Material for this task Start Marker

(* ===== verification/Url.v ===== *)
(** * URL canonicalization: mote/browser_contract.py, first half

    [normalize_url], [origin_for_url], [normalize_origin] and the helpers they
    call, over a model of [urllib.parse] on the text they pass to it.  The
    Unicode tables behind [str.lower], NFC/NFKC normalization and the IDNA
    codec are consulted only for text that is not ASCII; they are the operations
    of the class [Unicode]. *)

From stdpp Require Import base list strings.
From Stdlib Require Import ZArith Lia.
From S2P Require Import Prelude PyValue Sha256 Json StrOps Ip.

Local Open Scope Z_scope.

(** Python's Unicode database on text outside ASCII. *)
Class Unicode := {
  u_lower : string -> string;             (** [str.lower] *)
  u_nfc : string -> string;               (** [unicodedata.normalize("NFC", s)] *)
  u_nfkc : string -> string;              (** [unicodedata.normalize("NFKC", s)] *)
  u_idna : string -> option string;       (** [s.encode("idna")]; [None]: [UnicodeError] *)
}.

Section url.
Context `{Unicode}.

Definition lower (s : string) : string := if isascii s then ascii_lower s else u_lower s.
Definition nfc (s : string) : string := if isascii s then s else u_nfc s.

(** [s.encode("idna").decode("ascii")]: ASCII labels are only length-checked. *)
Definition idna (s : string) : option string :=
  if isascii s then
    let labels := split 46 s in
    if forallb (fun l => (0 <? String.length l)%nat && (String.length l <? 64)%nat)
         (removelast labels) &&
       match last labels with Some l => (String.length l <? 64)%nat | None => true end
    then Some s else None
  else u_idna s.

(** ** urllib.parse *)
Record split_result := mk_split {
  p_scheme : string;
  p_netloc : string;
  p_path : string;
  p_query : string;
}.

Definition is_scheme_char (c : Ascii.ascii) : bool :=
  is_lower c || is_upper c || is_digit c || ch 43 c || ch 45 c || ch 46 c.

(** [url.lstrip(C0 controls and space)] and removal of tab, CR and LF *)
Fixpoint lstrip_c0 (s : string) : string :=
  match s with
  | String c r => if byte_of c <=? 32 then lstrip_c0 r else s
  | EmptyString => ""
  end.
Fixpoint remove_breaks (s : string) : string :=
  match s with
  | String c r =>
      if ch 9 c || ch 10 c || ch 13 c then remove_breaks r else String c (remove_breaks r)
  | EmptyString => ""
  end.

(** The scheme before the first colon, if it is one. *)
Definition split_scheme (url : string) : string * string :=
  let '(before, found, after) := partition 58 url in
  if found && first_is (fun c => is_lower c || is_upper c) before &&
     str_forall is_scheme_char before
  then (ascii_lower before, after) else ("", url).
(* ===== verification/UrlFacts.v ===== *)
(** * What a normalized URL is

    The host of an accepted URL is a public-style DNS name, never an IP literal
    in any spelling; the result splits back into its parts, and normalizing it
    again changes nothing. *)

From stdpp Require Import base list strings.
From Stdlib Require Import ZArith Lia.
From Stdlib Require Import (notations) Ascii.
From S2P Require Import Prelude PyValue Sha256 Json JsonFacts StrOps Ip Url.

Local Open Scope Z_scope.

(** ** Characters *)
Definition is_host_char (c : Ascii.ascii) : bool := is_label_char c || ch 45 c || ch 46 c.

Ltac char_lia :=
  unfold is_netloc_end, is_scheme_char in *; unfold is_host_char, is_label_char, is_hex, is_lower_hex, is_lower, is_upper, is_digit, in_range,
    ch in *; lia.

Lemma split_forall (p : Ascii.ascii -> bool) z s :
  Forall (fun l => str_forall p l = true) (split z s) ->
  str_forall (fun c => p c || ch z c) s = true.
Proof.
  induction s as [|c s IH]; cbn; [done|].
  destruct (split z s) as [|q qs] eqn:E; [by destruct s; cbn in E; [|destruct (split z s), (ch z a)]|].
  destruct (ch z c) eqn:Ec; intros HF; inversion HF as [|? ? H1 H2]; subst.
  - rewrite orb_true_r. by apply IH.
  - cbn in H1. apply andb_true_iff in H1 as [-> H1]. cbn. apply IH. by constructor.
Qed.

Lemma split_single z s : has_char z s = false -> split z s = [s].
Proof.
  unfold has_char. induction s as [|c s IH]; cbn; [done|]. intros [H1 H2]%orb_false_iff.
  by rewrite IH, H1.
Qed.

Lemma str_forall_and p q s :
  str_forall p s = true -> str_forall q s = true -> str_forall (fun c => p c && q c) s = true.
Proof.
  induction s as [|c s IH]; cbn; [done|]. intros [-> H1]%andb_true_iff [-> H2]%andb_true_iff.
  by apply IH.
Qed.

Lemma host_label_chars l : host_label l = true -> str_forall (fun c => is_label_char c || ch 45 c) l = true.
Proof. unfold host_label. intros H. by run_inv. Qed.

(** ** Host names *)

(** What [_normalize_hostname] guarantees of its result. *)
Record public_host (h : string) : Prop := {
  ph_labels : (2 <= length (split 46 h))%nat /\ Forall (fun l => host_label l = true) (split 46 h);
  ph_length : (String.length h <= 253)%nat;
  ph_numeric : forallb numeric_host_label (split 46 h) = false;
  ph_tld : numeric_tld (split 46 h) = false;
  ph_suffix : unsafe_suffix h = false;
}.

Lemma labels_chars h :
  Forall (fun l => host_label l = true) (split 46 h) -> str_forall is_host_char h = true.
Proof.
  intros Hl. apply (str_forall_weaken (fun c => (is_label_char c || ch 45 c) || ch 46 c));
    [done|]. apply split_forall. eapply Forall_impl; [exact Hl|]. apply host_label_chars.
Qed.

Lemma public_host_chars h : public_host h -> str_forall is_host_char h = true.
Proof. intros Hp. apply labels_chars, Hp. Qed.

(** No host character is a delimiter. *)
Lemma host_no_char z h :
  str_forall is_host_char h = true -> In z [37; 47; 58; 63; 64; 91; 92; 93; 35] -> has_char z h = false.
Proof.
  intros Hh Hz. apply (has_char_forall is_host_char); [|done]. intros c Hc.
  cbn in Hz. repeat destruct Hz as [<-|Hz]; try done; char_lia.
Qed.

Lemma parse_octet_numeric s n : parse_octet s = Some n -> numeric_host_label s = true.
Proof.
  unfold parse_octet, numeric_host_label. intros H.
  destruct (String.eqb s ""), (str_forall is_digit s); cbn in *; try done.
Qed.

(** An IP literal is never a public host name. *)
Lemma public_host_not_ip h : public_host h -> ip_address h = None.
Proof.
  intros Hp. pose proof (public_host_chars h Hp) as Hc. unfold ip_address.
  destruct (parse_ipv4 h) eqn:E4.
  - unfold parse_ipv4 in E4. pose proof (ph_numeric h Hp) as Hn.
    destruct (split 46 h) as [|w [|x [|y [|v []]]]]; try done.
    destruct (parse_octet w) eqn:H1, (parse_octet x) eqn:H2, (parse_octet y) eqn:H3,
      (parse_octet v) eqn:H4; try done.
    cbn in Hn. by rewrite (parse_octet_numeric _ _ H1), (parse_octet_numeric _ _ H2),
      (parse_octet_numeric _ _ H3), (parse_octet_numeric _ _ H4) in Hn.
  - unfold parse_ipv6. rewrite partition_absent by (apply host_no_char; cbn; auto).
    rewrite (host_no_char 47) by (cbn; auto 10).
    by rewrite split_single by (apply host_no_char; cbn; auto 10).
Qed.
(* ===== verification/AgentReceipt.v ===== *)
(** * agent_probe/receipt.py: signed receipts and the exit code they justify *)

From stdpp Require Import base list strings.
From Stdlib Require Import ZArith Lia.
From S2P Require Import Prelude PyValue Sha256 Json JsonFacts Canonical Contract.

Local Open Scope Z_scope.

Module Receipt.
Import Canonical Contract.

Definition EXIT_ALLOW : Z := 0.
Definition EXIT_DENY : Z := 2.
Definition EXIT_RUNTIME_FAILURE : Z := 3.
Definition EXIT_EVIDENCE_FAILURE : Z := 4.
Definition EXIT_INVALID_RECEIPT : Z := 5.
Definition EXIT_CLEANUP_FAILURE : Z := 6.

Definition WITNESS_KEYS : list string := ["guest_complete"; "egress_complete"; "cleanup_complete"].
Definition EXECUTION : list string := ["COMPLETE"; "INFRASTRUCTURE_FAILED"].
Definition GATES : list string := ["ALLOW"; "DENY"; "RESCOPE_REQUIRED"; "EVALUATION_INCOMPLETE"].
Definition CLEANUP : list string := ["VERIFIED"; "UNVERIFIED"].

Definition RECEIPT_TYPE : string := "cindermote.agent-probe-receipt/v1".

(** [bool(d.get(k))] *)
Definition flag (v : pyval) (k : string) : res pyval :=
  let* x := get v k in Ok (VBool (truthy x)).

(** [all(payload["witnesses"].values())] over the three flags *)
Definition all_flags (ws : list pyval) : bool := forallb truthy ws.

(** [payload] of [build_receipt_envelope] *)
Definition receipt_payload (job_id target_hash : pyval) (frozen walked diff : string)
    (guest_root host_root : pyval) (execution_status gate_decision cleanup_status : string)
    (guest egress cleanup : pyval) : pyval :=
  VDict
    [("receipt_version", VStr RECEIPT_TYPE); ("profile", VStr "agent-probe/v0");
     ("job_id", job_id); ("target_hash", target_hash); ("road_frozen_hash", VStr frozen);
     ("road_walked_hash", VStr walked); ("road_diff_hash", VStr diff);
     ("guest_evidence_root", guest_root); ("host_lifecycle_root", host_root);
     ("execution_status", VStr execution_status); ("gate_decision", VStr gate_decision);
     ("cleanup_status", VStr cleanup_status);
     ("artifact_disposition",
      VStr (if mem gate_decision ["ALLOW"; "RESCOPE_REQUIRED"] then "HOLD" else "REJECT"));
     ("witnesses", VDict [("guest_complete", guest); ("egress_complete", egress);
                          ("cleanup_complete", cleanup)])].

Definition build_receipt_envelope
    (job_manifest road_frozen road_walked road_diff guest_evidence_manifest host_lifecycle : pyval)
    (execution_status gate_decision cleanup_status : string) (observer_key : pyval) : res pyval :=
  raise (ValueError "receipt status enum is invalid") when
    (negb (mem execution_status EXECUTION) || negb (mem gate_decision GATES) ||
     negb (mem cleanup_status CLEANUP));;
  raise (ValueError "ALLOW requires complete execution and verified cleanup") when
    (String.eqb gate_decision "ALLOW" &&
     (negb (String.eqb execution_status "COMPLETE") || negb (String.eqb cleanup_status "VERIFIED")));;
  let* job_id := sub job_manifest "job_id" in
  let* target := sub job_manifest "target" in
  let* target_hash := sub target "target_hash" in
  let* frozen := sha256_hex road_frozen in
  let* walked := sha256_hex road_walked in
  let* diff := sha256_hex road_diff in
  let* guest_root := sub guest_evidence_manifest "guest_evidence_root" in
  let* host_root := sub host_lifecycle "host_lifecycle_root" in
  let* guest := flag guest_evidence_manifest "complete" in
  let* egress := flag host_lifecycle "egress_witness_complete" in
  let* cleanup := flag host_lifecycle "cleanup_verified" in
  let payload := receipt_payload job_id target_hash frozen walked diff guest_root host_root
    execution_status gate_decision cleanup_status guest egress cleanup in
  raise (ValueError "ALLOW requires complete witnesses") when
    (String.eqb gate_decision "ALLOW" && negb (all_flags [guest; egress; cleanup]));;
  sign_envelope payload RECEIPT_TYPE observer_key.

(** The witness table is there, has exactly its three entries, each [True]. *)
Definition witnesses_complete (witnesses : pyval) : bool :=
  dict_shape witnesses WITNESS_KEYS && forallb (fun kv => is_true (snd kv)) (dict_of witnesses).

Definition derive_exit_code (envelope observer_key : pyval) : res Z :=
  let* verified := verify_envelope envelope observer_key (Some RECEIPT_TYPE) in
  if negb verified then Ok EXIT_INVALID_RECEIPT
  else
    let* receipt := sub envelope "payload" in
    if negb (is_dict receipt) then Ok EXIT_INVALID_RECEIPT
    else
      let* version := get receipt "receipt_version" in
      let* cleanup_status := get receipt "cleanup_status" in
      let* execution_status := get receipt "execution_status" in
      let* decision := get receipt "gate_decision" in
      if negb (py_eq version (VStr RECEIPT_TYPE)) then Ok EXIT_INVALID_RECEIPT
      else if negb (py_eq cleanup_status (VStr "VERIFIED")) then Ok EXIT_CLEANUP_FAILURE
      else if negb (py_eq execution_status (VStr "COMPLETE")) then Ok EXIT_RUNTIME_FAILURE
      else if py_eq decision (VStr "ALLOW") then
        let* witnesses := get receipt "witnesses" in
        if negb (witnesses_complete witnesses) then Ok EXIT_EVIDENCE_FAILURE else Ok EXIT_ALLOW
      else
        let* denied := in_strs decision ["DENY"; "RESCOPE_REQUIRED"] in
        if (denied : bool) then Ok EXIT_DENY
        else if py_eq decision (VStr "EVALUATION_INCOMPLETE") then Ok EXIT_EVIDENCE_FAILURE
        else Ok EXIT_INVALID_RECEIPT.

(** ** Exit codes *)

(** The exit code a receipt's statuses call for. *)
Definition exit_of_status (execution_status gate_decision cleanup_status : string) : Z :=
  if negb (String.eqb cleanup_status "VERIFIED") then EXIT_CLEANUP_FAILURE
  else if negb (String.eqb execution_status "COMPLETE") then EXIT_RUNTIME_FAILURE
  else if String.eqb gate_decision "ALLOW" then EXIT_ALLOW
  else if String.eqb gate_decision "EVALUATION_INCOMPLETE" then EXIT_EVIDENCE_FAILURE
  else EXIT_DENY.

(** The exit code is 0 exactly for an envelope of receipt type that verifies
    under the observer key and whose receipt says: cleanup verified, execution
    complete, gate decision ALLOW, and all three witnesses present and [True]. *)
Theorem exit_zero_requires_proof (env key : pyval) :
  derive_exit_code env key = Ok EXIT_ALLOW <->
  exists receipt, authentic key receipt env /\ sub env "payload_type" = Ok (VStr RECEIPT_TYPE) /\
    sub receipt "receipt_version" = Ok (VStr RECEIPT_TYPE) /\
    sub receipt "cleanup_status" = Ok (VStr "VERIFIED") /\
    sub receipt "execution_status" = Ok (VStr "COMPLETE") /\
    sub receipt "gate_decision" = Ok (VStr "ALLOW") /\
    exists w, sub receipt "witnesses" = Ok w /\ witnesses_complete w = true.
Proof.
  unfold derive_exit_code. split.
  - intros He. run_inv. destruct x; cbn [negb] in He; [|done]. run_inv.
    match goal with Hv : verify_envelope _ _ _ = _, Hp : sub env "payload" = Ok ?r |- _ =>
      apply verify_envelope_sound in Hv as (p & Ha & Ht);
      assert (p = r) as -> by (destruct (au_payload _ _ _ Ha); congruence); rename r into receipt end.
    exists receipt. split; [done|]. split; [done|].
    destruct (is_dict receipt); [|done]. cbn [negb] in He. run_inv.
    destruct (py_eq x (VStr RECEIPT_TYPE)) eqn:E1; [|done].
    destruct (py_eq x0 (VStr "VERIFIED")) eqn:E2; [|done].
    destruct (py_eq x1 (VStr "COMPLETE")) eqn:E3; [|done].
    destruct (py_eq x2 (VStr "ALLOW")) eqn:E4; cbn [negb] in He; run_inv; [|by repeat case_match].
    apply py_eq_str in E1, E2, E3, E4. subst. rewrite get_str in *.
    do 4 (split; [done|]).
    match goal with Hw : get receipt "witnesses" = Ok ?w |- _ => exists w; rename Hw into Hg; rename w into w0 end.
    destruct (witnesses_complete w0) eqn:Ew; [|done]. split; [|done].
    destruct receipt; try done. cbn in *. destruct (assoc "witnesses" d); [done|]. by simplify_eq.
  - intros (r & Ha & Ht & Hv & Hc & He & Hg & w & Hw & Hwc).
    rewrite (verify_envelope_complete _ _ _ (Some RECEIPT_TYPE) Ha Ht). cbn [mbind res_bind negb].
    rewrite (proj1 (au_payload _ _ _ Ha)). cbn [mbind res_bind]. rewrite (sub_is_dict _ _ _ Hv).
    cbn [negb]. rewrite (sub_get _ _ _ Hv), (sub_get _ _ _ Hc), (sub_get _ _ _ He), (sub_get _ _ _ Hg).
    cbn [mbind res_bind]. rewrite !(proj2 (py_eq_str _ _) eq_refl). cbn [negb].
    rewrite (sub_get _ _ _ Hw). cbn [mbind res_bind]. by rewrite Hwc.
Qed.

(** What a built receipt says. *)
Lemma build_receipt_ok m f w d g h ex gate cl key env :
  build_receipt_envelope m f w d g h ex gate cl key = Ok env ->
  mem ex EXECUTION = true /\ mem gate GATES = true /\ mem cl CLEANUP = true /\
  exists a1 a2 a3 a4 a5 a6 a7 b1 b2 b3,
    authentic key (receipt_payload a1 a2 a3 a4 a5 a6 a7 ex gate cl (VBool b1) (VBool b2) (VBool b3)) env /\
    sub env "payload_type" = Ok (VStr RECEIPT_TYPE) /\
    (exists v, get g "complete" = Ok v /\ b1 = truthy v) /\
    (exists v, get h "egress_witness_complete" = Ok v /\ b2 = truthy v) /\
    (exists v, get h "cleanup_verified" = Ok v /\ b3 = truthy v) /\
    (gate = "ALLOW" -> ex = "COMPLETE" /\ cl = "VERIFIED" /\ b1 = true /\ b2 = true /\ b3 = true).
Proof.
  unfold build_receipt_envelope, flag. intros Hb. run_inv. split_and!; try done. subst.
  apply sign_envelope_authentic in Hb as [Ha Ht].
  do 10 eexists. split; [exact Ha|]. split; [done|]. split_and!; [eauto..|].
  intros ->. cbn in *. run_inv. repeat match goal with Hx : String.eqb _ _ = true |- _ => apply String.eqb_eq in Hx end.
  by repeat match goal with Hx : truthy ?x = true |- _ => rewrite Hx end.
Qed.

(** The exit code of a receipt the code built follows from its statuses. *)
Lemma built_receipt_exit m f w d g h ex gate cl key env :
  build_receipt_envelope m f w d g h ex gate cl key = Ok env ->
  derive_exit_code env key = Ok (exit_of_status ex gate cl).
Proof.
  intros (He & Hg & Hc & a1 & a2 & a3 & a4 & a5 & a6 & a7 & b1 & b2 & b3 & Ha & Ht & _ & _ & _ & Hal)%build_receipt_ok.
  unfold derive_exit_code. rewrite (verify_envelope_complete _ _ _ (Some RECEIPT_TYPE) Ha Ht).
  cbn [mbind res_bind negb]. rewrite (proj1 (au_payload _ _ _ Ha)). cbn [mbind res_bind].
  unfold receipt_payload. change (is_dict (VDict _)) with true. dict_eval.
  rewrite (proj2 (py_eq_str _ _) eq_refl). cbn [negb]. unfold exit_of_status.
  cbn [py_eq]. destruct (String.eqb cl "VERIFIED"), (String.eqb ex "COMPLETE"); try done. cbn [negb].
  apply mem_In in Hg. cbn in Hg. destruct Hg as [<-|[<-|[<-|[<-|[]]]]]; try done.
  destruct Hal as (_ & _ & -> & -> & ->); done.
Qed.

End Receipt.
Lemma allow_requires_evidence m job hash result adm failure w h category code :
  build_host_lifecycle job hash result adm failure = Ok h ->
  build_road_walked m hash result failure = Ok w ->
  classify w h = Ok (category, "ALLOW", code) ->
  exists r, result = Some r /\ allow_evidence r.
Proof.
  intros Hh (v & ps & blocked & c & Hv & Hps & Hbl & Heg & Hw)%build_road_walked_ok Hc.
  destruct (classify_allow _ _ _ _ _ _ _ _ Hw Hc) as (_ & Hsoft & Hf & Hst & Ht & Htok & Hev & -> & Hcl & Hb).
  destruct (guest_view_complete _ _ _ Hv Hev) as (r & -> & E1 & E2 & E3 & G1 & G2 & G3 & G4 & G5).
  exists r. split; [done|]. destruct (launched_lifecycle _ _ _ _ _ _ Hh) as (p & wit & Hp & _ & Hp2 & _).
  apply count_in_zero in Hbl as [_ Hbl]. specialize (Hbl Hb).
  split; try (congruence || eauto; fail).
  - rewrite <- E3. apply andM_true in Heg as [_ Heg]. unfold get_is_true in Heg. run_inv.
    by match goal with Hx : is_true _ = true |- _ => apply is_true_spec in Hx as -> end.
  - exists p. split; [done|]. congruence.
  - rewrite <- E2. apply map_res_ok in Hps. clear -Hps Hbl. induction Hps as [|e q l l' Hq _ IH]; [constructor|].
    apply Forall_cons in Hbl as [(d & Hd & Hin) Hl]. constructor; [|by apply IH].
    exists d. split; [|done]. by eapply proposal_disposition.
Qed.

End Ksl.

Material for this task End Marker

--- Task ---
Your answer must consist solely of the lines above between the line holding "let* guest := flag" and the line holding "Definition derive_exit_code (envelope", inclusive, copied exactly.

--- Reply ---
  let* guest := flag guest_evidence_manifest "complete" in
  let* egress := flag host_lifecycle "egress_witness_complete" in
  let* cleanup := flag host_lifecycle "cleanup_verified" in
  let payload := receipt_payload job_id target_hash frozen walked diff guest_root host_root
    execution_status gate_decision cleanup_status guest egress cleanup in
  raise (ValueError "ALLOW requires complete witnesses") when
    (String.eqb gate_decision "ALLOW" && negb (all_flags [guest; egress; cleanup]));;
  sign_envelope payload RECEIPT_TYPE observer_key.

(** The witness table is there, has exactly its three entries, each [True]. *)
Definition witnesses_complete (witnesses : pyval) : bool :=
  dict_shape witnesses WITNESS_KEYS && forallb (fun kv => is_true (snd kv)) (dict_of witnesses).

Definition derive_exit_code (envelope observer_key : pyval) : res Z :=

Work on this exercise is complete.